During one of their many trips out in the ocean, John was in the water
swimming with Keiko when he was surrounded by over 100 whales. Not one of
them threatened him and eventually he managed to climb back on board his
boat. That was an experience he will never forget and one that very few
people will ever be able to lay claim to.
Finally, after three months, John found the break he was waiting for. He was
out at sea with Keiko when a pod of whales turned up. It was a race against
the clock as killer whales only migrate for three months every year to
breed. John and a team of vets attached a satellite device to Keiko so that
when he did finally leave, they would be able to track his progress. This
was a completely pain-free operation with Keiko lying completely still for
an hour allowing the satellite device to be attached. The countdown began.

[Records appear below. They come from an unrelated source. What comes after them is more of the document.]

(** * Shopearn Pro API: the catalog, admin-links and redirect handlers

    A shallow embedding of [src/main.py] and [src/schemas.py].  Documents are
    Python/BSON dictionaries, modelled as finite maps from field names to
    values; a collection is the list of its documents in natural (insertion)
    order; the handlers are computations in a small state-and-exception monad
    over the database and its environment: the wall clock, the store's write
    failures, and the behaviour of the handle and of the libraries that the
    sources do not settle. *)

From Stdlib Require Import PrimFloat Ascii.
From Stdlib Require String.
From stdpp Require Import gmap strings list fin_maps sorting.
(** A balanced text is what the scan of [extract_subqueries] stops at. *)
Lemma find_close_of_balanced (s : string) :
  forall i d len,
    (1 <= d)%Z -> (0 < len <= String.length s)%nat ->
    paren_depth (substring 0 len s) d = 0%Z ->
    (forall k, (k < len)%nat -> (1 <= paren_depth (substring 0 k s) d)%Z) ->
    find_close s i d = Some (i + len - 1)%nat.
Proof.
  induction s as [|c s IH]; intros i d len Hd Hlen Hz Hpos; [simpl in Hlen; lia|].
  destruct len as [|len]; [lia|].
  rewrite substring_0_S in Hz. cbn [paren_depth] in Hz.
  cbn [find_close].
  destruct len as [|len].
  - rewrite substring_0_0 in Hz. cbn [paren_depth] in Hz.
    destruct (Ascii.eqb c "("); [lia|].
    destruct (Ascii.eqb c ")"); [|lia].
    apply Z.eqb_eq in Hz. rewrite Hz. f_equal. lia.
  - assert (H1 := Hpos 1%nat ltac:(lia)).
    rewrite substring_0_S, substring_0_0 in H1. cbn [paren_depth] in H1.
    assert (Hrec : forall d', (1 <= d')%Z ->
              d' = (if Ascii.eqb c "(" then d + 1
                    else if Ascii.eqb c ")" then d - 1 else d)%Z ->
              find_close s (S i) d' = Some (i + S (S len) - 1)%nat).
    { intros d' Hd' Heq.
      replace (i + S (S len) - 1)%nat with (S i + S len - 1)%nat by lia.
      apply IH; [done | simpl in Hlen; lia | by rewrite Heq |].
      intros k Hk. specialize (Hpos (S k) ltac:(lia)).
      rewrite substring_0_S in Hpos. cbn [paren_depth] in Hpos. by rewrite Heq. }
    destruct (Ascii.eqb c "("); [by apply Hrec|].
    destruct (Ascii.eqb c ")"); [|by apply Hrec].
    destruct (d - 1 =? 0)%Z eqn:He; [apply Z.eqb_eq in He; lia|].
    by apply Hrec.
Qed.

(** From a smaller depth the scan stops no later. *)
Lemma find_close_lower (s : string) :
  forall i d e j,
    (1 <= d)%Z -> (0 <= e)%Z ->
    find_close s i (d + e) = Some j ->
    exists j', find_close s i d = Some j' /\ (j' <= j)%nat /\ ((0 < e)%Z -> (j' < j)%nat).
Proof.
  induction s as [|c s IH]; intros i d e j Hd He; cbn [find_close]; [done|].
  destruct (Ascii.eqb c "(").
  - replace (d + e + 1)%Z with ((d + 1) + e)%Z by lia. apply IH; lia.
  - destruct (Ascii.eqb c ")"); [|by apply IH].
    destruct (d + e - 1 =? 0)%Z eqn:H1.
    + apply Z.eqb_eq in H1. intros [= <-].
      assert (d - 1 = 0)%Z as -> by lia. simpl. exists i. split; [done|]. lia.
    + intros Hf. destruct (find_close_spec _ _ _ _ Hf) as [Hle _].
      destruct (d - 1 =? 0)%Z eqn:H2.
      * exists i. split; [done|]. lia.
      * apply Z.eqb_neq in H2.
        replace (d + e - 1)%Z with ((d - 1) + e)%Z in Hf by lia.
        apply IH in Hf; [done | lia | lia].
Qed.

(** The scan can be taken up at any position it passes: the depth there
    is still positive. *)
Lemma find_close_resume (m : nat) :
  forall s i d j,
    (1 <= d)%Z -> find_close s i d = Some j -> (i + m <= j)%nat ->
    exists d', (1 <= d')%Z /\ find_close (drop m s) (i + m) d' = Some j.
Proof.
  induction m as [|m IH]; intros s i d j Hd Hf Hm.
  - exists d. by rewrite Nat.add_0_r.
  - destruct s as [|c s]; [done|]. cbn [find_close] in Hf. cbn [drop].
    replace (i + S m)%nat with (S i + m)%nat in * by lia.
    destruct (Ascii.eqb c "("); [eapply IH; [|exact Hf|]; lia|].
    destruct (Ascii.eqb c ")"); [|eapply IH; [|exact Hf|]; lia].
    destruct (d - 1 =? 0)%Z eqn:H1.
    + injection Hf as <-. lia.
    + apply Z.eqb_neq in H1. eapply IH; [|exact Hf|]; lia.
Qed.

Lemma substring_0_full_length (n : nat) (s : string) :
  (n <= String.length s)%nat -> String.length (substring 0 n s) = n.
Proof.
  revert s. induction n as [|n IH]; intros s Hn; [by rewrite substring_0_0|].
  destruct s as [|c s]; simpl in Hn; [lia|].
  rewrite substring_0_S. simpl. f_equal. apply IH. lia.
Qed.

Lemma slice_length (a b : nat) (s : string) :
  (a <= b <= String.length s)%nat -> String.length (slice a b s) = (b - a)%nat.
Proof.
  intros Hab. unfold slice. rewrite substring_drop.
  apply substring_0_full_length. rewrite drop_length. lia.
Qed.

Lemma drop_S (i : nat) (s r : string) (c : ascii) :
  drop i s = String c r -> drop (S i) s = r.
Proof.
  intros Hd. replace (S i) with (i + 1)%nat by lia.
  by rewrite <- drop_drop, Hd.
Qed.

Lemma marker_at_head (sql : string) (i : nat) :
  marker_at sql i = true ->
  exists r n g, drop i sql = String "(" r /\ open_select None (drop i sql) = Some (n, g).
Proof.
  unfold marker_at. destruct (open_select None (drop i sql)) as [[n g]|] eqn:Hm; [|done].
  intros _. destruct (open_select_head _ _ _ Hm) as [r Hr]. eauto.
Qed.
Lemma fmax_upper (m v : float) :
  defined m = true -> defined v = true ->
  (m <=? fmax m v) = true /\ (v <=? fmax m v) = true.
Proof.
  intros Hm Hv. unfold fmax. destruct (m <? v) eqn:E.
  - split; [now apply ltb_leb | now apply leb_refl].
  - split; [now apply leb_refl | now apply not_ltb_leb].
Qed.

Lemma fmin_lower (m v : float) :
  defined m = true -> defined v = true ->
  (fmin m v <=? m) = true /\ (fmin m v <=? v) = true.
Proof.
  intros Hm Hv. unfold fmin. destruct (v <? m) eqn:E.
  - split; [now apply ltb_leb | now apply leb_refl].
  - split; [now apply leb_refl | now apply not_ltb_leb].
Qed.

Lemma fmax_defined (m v : float) :
  defined m = true -> defined v = true -> defined (fmax m v) = true.
Proof. intros. destruct (fmax_cases m v) as [-> | ->]; assumption. Qed.

Lemma fmin_defined (m v : float) :
  defined m = true -> defined v = true -> defined (fmin m v) = true.
Proof. intros. destruct (fmin_cases m v) as [-> | ->]; assumption. Qed.

Lemma fold_fmax_spec (vals : list float) : forall acc,
  all_defined vals -> defined acc = true ->
  let r := fold_left fmax vals acc in
  defined r = true /\ (acc <=? r) = true /\
  (forall x, In x vals -> (x <=? r) = true) /\ (r = acc \/ In r vals).
Proof.
  induction vals as [|v vs IH]; intros acc Hd Ha; simpl.
  - repeat split; auto using leb_refl; intros x [].
  - inversion Hd as [|? ? Hv Hvs]; subst.
    destruct (IH (fmax acc v) Hvs (fmax_defined _ _ Ha Hv)) as (Hr & Hle & Hall & Hin).
    destruct (fmax_upper acc v Ha Hv) as [H1 H2].
    repeat split.
    + exact Hr.
    + eapply leb_trans; eassumption.
    + intros x [<- | Hx]; [eapply leb_trans; eassumption | now apply Hall].
    + destruct Hin as [-> | Hin]; [|now auto].
      destruct (fmax_cases acc v) as [E | E]; rewrite E; auto.
Qed.

Lemma fold_fmin_spec (vals : list float) : forall acc,
  all_defined vals -> defined acc = true ->
  let r := fold_left fmin vals acc in
  defined r = true /\ (r <=? acc) = true /\
  (forall x, In x vals -> (r <=? x) = true) /\ (r = acc \/ In r vals).
Proof.
  induction vals as [|v vs IH]; intros acc Hd Ha; simpl.
  - repeat split; auto using leb_refl; intros x [].
  - inversion Hd as [|? ? Hv Hvs]; subst.
    destruct (IH (fmin acc v) Hvs (fmin_defined _ _ Ha Hv)) as (Hr & Hle & Hall & Hin).
    destruct (fmin_lower acc v Ha Hv) as [H1 H2].
    repeat split.
    + exact Hr.
    + eapply leb_trans; eassumption.
    + intros x [<- | Hx]; [eapply leb_trans; eassumption | now apply Hall].
    + destruct Hin as [-> | Hin]; [|now auto].
      destruct (fmin_cases acc v) as [E | E]; rewrite E; auto.
Qed.

Lemma filter_id {A} (f : A -> bool) (l : list A) :
  Forall (fun x => f x = true) l -> filter f l = l.
Proof.
  induction 1 as [|x l Hx _ IH]; simpl; [reflexivity|]. now rewrite Hx, IH.
Qed.

Lemma dropna_defined (xs : list float) : all_defined xs -> Pandas.dropna xs = xs.
Proof. apply filter_id. Qed.

Lemma existsb_nan_defined (xs : list float) : all_defined xs -> existsb is_nan xs = false.
Proof.
  induction 1 as [|x l Hx _ IH]; simpl; [reflexivity|].
  unfold defined in Hx. apply negb_true_iff in Hx. now rewrite Hx, IH.
Qed.

Lemma pandas_max_is_maximum (xs : list float) :
  xs <> [] -> all_defined xs -> is_maximum (Pandas.max xs) xs.
Proof.
  intros Hne Hd. unfold Pandas.max. rewrite (dropna_defined _ Hd).
  destruct xs as [|v vs]; [contradiction|].
  destruct (fold_fmax_spec _ neg_infinity Hd eq_refl) as (_ & _ & Hall & Hin).
  split; [|exact Hall].
  destruct Hin as [E | Hin]; [|exact Hin].
  left. specialize (Hall v (or_introl eq_refl)). rewrite E in Hall |- *.
  now apply le_neg_infinity in Hall.
Qed.

Lemma pandas_min_is_minimum (xs : list float) :
  xs <> [] -> all_defined xs -> is_minimum (Pandas.min xs) xs.
Proof.
  intros Hne Hd. unfold Pandas.min. rewrite (dropna_defined _ Hd).
  destruct xs as [|v vs]; [contradiction|].
  destruct (fold_fmin_spec _ infinity Hd eq_refl) as (_ & _ & Hall & Hin).
  split; [|exact Hall].
  destruct Hin as [E | Hin]; [|exact Hin].
  left. specialize (Hall v (or_introl eq_refl)). rewrite E in Hall |- *.
  now apply ge_infinity in Hall.
Qed.

Lemma from_head_max_is_maximum (v : float) (vs : list float) :
  all_defined (v :: vs) -> is_maximum (fold_left fmax vs v) (v :: vs).
Proof.
  intro Hd. inversion Hd as [|? ? Hv Hvs]; subst.
  destruct (fold_fmax_spec _ v Hvs Hv) as (_ & Hle & Hall & Hin).
  split.
  - destruct Hin as [-> | Hin]; [now left | now right].
  - intros x [<- | Hx]; auto.
Qed.

Lemma from_head_min_is_minimum (v : float) (vs : list float) :
  all_defined (v :: vs) -> is_minimum (fold_left fmin vs v) (v :: vs).
Proof.
  intro Hd. inversion Hd as [|? ? Hv Hvs]; subst.
  destruct (fold_fmin_spec _ v Hvs Hv) as (_ & Hle & Hall & Hin).
  split.
  - destruct Hin as [-> | Hin]; [now left | now right].
  - intros x [<- | Hx]; auto.
Qed.

Lemma sql_MAX_is_maximum (xs : list float) :
  xs <> [] -> all_defined xs -> is_maximum (SQL.MAX xs) xs.
Proof.
  intros Hne Hd. unfold SQL.MAX, SQL.not_null. rewrite (filter_id _ _ Hd).
  destruct xs as [|v vs]; [contradiction|]. now apply from_head_max_is_maximum.
Qed.

Lemma sql_MIN_is_minimum (xs : list float) :
  xs <> [] -> all_defined xs -> is_minimum (SQL.MIN xs) xs.
Proof.
  intros Hne Hd. unfold SQL.MIN, SQL.not_null. rewrite (filter_id _ _ Hd).
  destruct xs as [|v vs]; [contradiction|]. now apply from_head_min_is_minimum.
Qed.

Lemma r_max_is_maximum (xs : list float) :
  xs <> [] -> all_defined xs -> is_maximum (R.max xs) xs.
Proof.
  intros Hne Hd. unfold R.max. rewrite (existsb_nan_defined _ Hd).
  destruct xs as [|v vs]; [contradiction|]. now apply from_head_max_is_maximum.
Qed.

Lemma r_min_is_minimum (xs : list float) :
  xs <> [] -> all_defined xs -> is_minimum (R.min xs) xs.
Proof.
  intros Hne Hd. unfold R.min. rewrite (existsb_nan_defined _ Hd).
  destruct xs as [|v vs]; [contradiction|]. now apply from_head_min_is_minimum.
Qed.

End FloatFacts.

(** ** Facts about exact binary64 sums

    A sum or difference of two binary64 numbers is computed without
    rounding when the result fits in 53 bits above a common grid. *)

Section ExactFacts.
Lemma for_entries_well_formed astz entries wm l xs debug s :
  heap s !! l = Some (OSet xs) ->
  (exists o, tzinfo wm = Some o) ->
  Forall well_formed entries ->
  (debug = true ->
   forall e p, e ∈ entries -> published_time e = Some p -> exists d, astz p = Ok d) ->
  forall acc,
    PaperBot.for_entries astz entries wm l debug acc s
    = (Ok (acc ++ List.filter (is_new xs wm) (omap record_of entries)), s).
Proof.
  intros Hset [o Hwm] Hwf Hdebug.
  induction entries as [|e rest IH]; intros acc.
  - cbn. rewrite app_nil_r. reflexivity.
  - apply Forall_cons in Hwf as [[n Hn] Hwf].
    assert (IH' := IH Hwf (fun Hd e' p He' => Hdebug Hd e' p ltac:(right; exact He'))).
    clear IH.
    destruct (record_of_Some e n Hn) as (lk & t & Hlink & Hid & Htitle & Hsum & Hpp & Hdt).
    assert (Htz : tzinfo (n_published n) = UTC) by (eapply datetime_of_parsed_utc; eassumption).
    destruct (dt_gt_aware (n_published n) wm 0 o Htz Hwm) as [b Hgt].
    cbn [omap list_omap]. rewrite Hn. cbn [List.filter]. unfold is_new at 1. rewrite Hgt.
    cbn [PaperBot.for_entries].
    unfold PaperBot.entry_get_id, PaperBot.debug_entry, getattr, set_contains, lift,
      bind, ret, raise.
    rewrite Hlink; cbv beta iota zeta. rewrite Hset; cbv beta iota zeta.
    replace (match feed_id e with Some i => i | None => lk end) with (n_id n)
      by (rewrite Hid; destruct (feed_id e); reflexivity).
    destruct (decide (n_id n ∈ xs)) as [Hin|Hout].
    + rewrite (bool_decide_eq_true_2 _ Hin). cbv beta iota zeta.
      rewrite (bool_decide_eq_false_2 (n_id n ∉ xs)) by (intros H; exact (H Hin)).
      cbn [andb]. apply IH'.
    + rewrite (bool_decide_eq_false_2 _ Hout). cbv beta iota zeta.
      rewrite (bool_decide_eq_true_2 (n_id n ∉ xs) Hout). cbn [andb].
      rewrite Hpp; cbv beta iota zeta. rewrite Hdt; cbv beta iota zeta.
      match goal with
      | |- (let (_, _) := ?m s in _) = _ => assert (Hdbg : m s = (Ok tt, s))
      end.
      { destruct debug; [|reflexivity].
        destruct (Hdebug eq_refl e (n_published n)) as [d Hd].
        - left.
        - unfold published_time. rewrite Hpp, Hdt. reflexivity.
        - rewrite Htitle, Hd, Hgt. reflexivity. }
      rewrite Hdbg; cbv beta iota zeta. rewrite Hgt; cbv beta iota zeta.
      destruct b.
      * rewrite Htitle, Hsum; cbv beta iota zeta.
        rewrite IH'. rewrite <- app_assoc. destruct n; reflexivity.
      * apply IH'.
Qed.

(** X13: on a feed whose entries all have a link, a title, a summary and a
    date that [datetime] accepts, [get_new_notifications] returns, without
    raising, exactly the entries that are not in the sent set and are
    published strictly after the watermark, in feed order. *)
Theorem well_formed_feed_returns_exactly_the_new_entries :
  forall (astz : datetime -> result datetime) (entries : list entry)
         (last_checked : datetime) (sent : loc) (xs : gset string) (debug : bool)
         (s : state),
    heap s !! sent = Some (OSet xs) ->
    Forall well_formed entries ->
    (debug = true ->
     forall e p, e ∈ entries -> published_time e = Some p -> exists d, astz p = Ok d) ->
    PaperBot.get_new_notifications astz entries last_checked sent debug s
    = (Ok (List.filter (is_new xs (as_utc last_checked)) (omap record_of entries)), s).
Proof.
  intros astz entries last_checked sent xs debug s Hset Hwf Hdebug.
  unfold PaperBot.get_new_notifications. fold (as_utc last_checked).
  rewrite (for_entries_well_formed astz entries (as_utc last_checked) sent xs debug s
             Hset (as_utc_aware last_checked) Hwf Hdebug []).
  reflexivity.
Qed.
Lemma calculateTopPriorityTasks_length (ts : list Task) (k : nat) :
  (length (fst (calculateTopPriorityTasks clock dateTime ts k)) <= 3)%nat.
Proof.
  destruct (calculateTopPriorityTasks_eq ts k) as (scored & _ & ->).
  rewrite length_take. lia.
Qed.


End RankingFacts.

(** ** Slots and balancing *)

Section PlannerFacts.

Variable clock : nat -> float.
Variable dateTime : string -> float.
Variable isoDate : float -> string.

Lemma distribute_cases (m a e : ScheduleSlot) (t : Task) :
  (goesMorning t = true /\ goesAfternoon t = false /\ goesEvening t = false /\
   distribute (m, a, e) t = (push m t, a, e)) \/
  (goesMorning t = false /\ goesAfternoon t = true /\ goesEvening t = false /\
   distribute (m, a, e) t = (m, push a t, e)) \/
  (goesMorning t = false /\ goesAfternoon t = false /\ goesEvening t = true /\
   distribute (m, a, e) t = (m, a, push e t)).
Proof.
  unfold distribute, goesAfternoon, goesEvening, goesMorning.
  destruct (isCreative t && isComplex t); destruct (_ || _); simpl; auto 10.
Qed.
Lemma missing_data_ends_loop_witness :
  let r := mkResponse 200 "OK" (ValidJson (JObj no_data)) in
  let w := sample_world (Some "k") (Responded r) NoFault in
  (credential w = Some "k" /\ "k" <> EmptyString /\ answer w "k" = Responded r /\
   status_code r = 200 /\ body r = ValidJson (JObj no_data) /\
   dict_get "error" no_data = None /\ dict_get "data" no_data = None) /\
  exists w1,
    fetch sample_str true w = (Return (JObj no_data), w1) /\
    process sample_irregular sample_infer (JObj no_data) = Raise (KeyError "data") /\
    is_SystemExit (KeyError "data") = false /\
    iteration sample_str true sample_irregular sample_infer 60 w =
      (Raise (KeyError "data"), emit (EvSleep 60) w1) /\
    (forall rounds : nat,
       run_periodically sample_str true sample_irregular sample_infer 60 (S rounds) w =
       (Escaped (KeyError "data"), emit (EvSleep 60) w1)).
Proof.
  split.
  - repeat split; try reflexivity. discriminate.
  - apply (missing_data_ends_loop sample_str true sample_irregular sample_infer 60 _ "k"
             (mkResponse 200 "OK" (ValidJson (JObj no_data))) no_data);
      try reflexivity. discriminate.
Defined.

(** ** The further theorems at sample inputs *)

Lemma fetch_transport_error_witness :
  let w := sample_world (Some "k") (ConnectionFailed "Connection refused") NoFault in
  (credential w = Some "k" /\ "k" <> EmptyString /\
   answer w "k" = ConnectionFailed "Connection refused") /\
  fst (fetch sample_str true w) =
    Raise (SystemExit (CodeRequestException "Connection refused")).
Proof.
  split; [repeat split; try reflexivity; discriminate | ].
  apply (fetch_transport_error sample_str true _ "k"); try reflexivity. discriminate.
Defined.
(** Outcome of the page-creation call for the weekly report. *)
Inductive weekly_page :=
| PageWithUrl      (* a response carrying a non-empty "url" *)
| PageWithoutUrl   (* a 200/201 response without a usable "url" *)
| PageError.       (* any other status: the call raises *)

Inductive weekly_exit :=
| WeeklyNotDue | WeeklyNoReport | WeeklyFridaySkip | WeeklySaved | WeeklyFailed.

(** What the weekly part of a run leaves behind: the stored
    [last_weekly_report_date], the date the page was filed under (if a
    page was sent), and how the part ended. *)
Record weekly_result := {
  stored_date : option Z;
  filed_under : option Z;
  weekly_status : weekly_exit
}.

(** [registration_date] of [chatgpt_to_notion.main]; [None] is the early
    [return] taken when today is the Friday of the current week. *)
Definition registration_date (original_last_weekly_date : option Z)
  (today_date : Z) : option Z :=
  match original_last_weekly_date with
  | Some last_date => Some (next_saturday last_date + 1)
  | None =>
      let days_since_monday := weekday today_date in
      let monday := today_date - days_since_monday in
      let friday := monday + 4 in
      if today_date =? friday then None else Some (friday + 2)
  end.

(** Weekly part of [chatgpt_to_notion.main].  [today_date] is the clock
    reading used for the decision, [today_date'] the one read again before
    filing; [weekly_report] is the truthiness of what [create_weekly_report]
    returned; [publish] is the outcome of [notion_create_weekly_page] for a
    given filing date. *)
Definition weekly_step (weekly_report : bool) (publish : Z -> weekly_page)
  (last_weekly_date : option Z) (today_date today_date' : Z)
  : weekly_result :=
  let unchanged status filed :=
    {| stored_date := last_weekly_date; filed_under := filed;
       weekly_status := status |} in
  if should_create_weekly_report today_date last_weekly_date then
    if weekly_report then
      match registration_date last_weekly_date today_date' with
      | None => unchanged WeeklyFridaySkip None
      | Some registration_date =>
          match publish registration_date with
          | PageWithUrl =>
              {| stored_date := Some registration_date;
                 filed_under := Some registration_date;
                 weekly_status := WeeklySaved |}
          | PageWithoutUrl | PageError =>
              unchanged WeeklyFailed (Some registration_date)
          end
      end
    else unchanged WeeklyNoReport None
  else unchanged WeeklyNotDue None.

(** Weekly part of [daily_chatgpt_summary.main]: the page is titled and
    dated with today's date, [create_page] raises unless the status is
    200 or 201, and [save_last_weekly_report_date(workdir, today)]
    follows. *)
Definition daily_summary_weekly_step (weekly_report : bool)
  (publish : Z -> weekly_page)
  (last_weekly_date : option Z) (today_date today_date' : Z)
  : weekly_result :=
  let unchanged status filed :=
    {| stored_date := last_weekly_date; filed_under := filed;
       weekly_status := status |} in
  if should_create_weekly_report today_date last_weekly_date then
    if weekly_report then
      match publish today_date' with
      | PageWithUrl | PageWithoutUrl =>
          {| stored_date := Some today_date';
             filed_under := Some today_date';
             weekly_status := WeeklySaved |}
      | PageError => unchanged WeeklyFailed (Some today_date')
      end
    else unchanged WeeklyNoReport None
  else unchanged WeeklyNotDue None.

End Scheduler.

(** ** The export archive *)

Module Archive.

(** One element of [content["parts"]]: a string, or anything else. *)
Inductive Part :=
| PartStr (s : str)
| PartOther.

(** The [content] of a message: absent or [null]; a string; a dictionary
    with a "parts" entry (whose value may be [null]); or any other value,
    of which only the truthiness is read. *)
Inductive Content :=
| ContentNone
| ContentStr (s : str)
| ContentParts (parts : option (list Part))
| ContentOther (truthy : bool).

Record Message := {
  author_role : option str;
  msg_content : Content;
  create_time : option Z;
  msg_id : option str
}.

Record Node := { node_message : option Message }.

With people all around the world waiting in anticipation, John led Keiko to
the whales on a daily basis, each day trying to creep away in his boat but
to no avail. One day, John got caught in a really bad storm which disabled
all contact with Keiko and John was forced to come back in to shallow
waters. The tracking device could not pick up a signal but it was assumed
that Keiko had finally left his home in Iceland.
John had accomplished what he came to do and despite missing his friend, was
extremely proud. By pure chance, Keiko was discovered on the coast of Norway
after his new-found family had swum on. He was tired and could not keep up
so Keiko made Norway his new home. He was not afraid of people and soon
became a popular attraction with both visitors and locals. Sadly, in 2003,
aged just 25, Keiko died. John mourned the loss of this great animal, but
told me that, “In over 30 years of training animals, working with Keiko
was probably the highlight of my whole career.”
Despite looking to retire in the near future, John has been asked to help
with the setting up of an aquarium in Indonesia where he will be needed to
train dolphins to interact with people. His work is far from over but once
he does fully retire hopefully enthusiastic trainers can follow in John’s
footsteps and continue to care and respect these wonderful animals.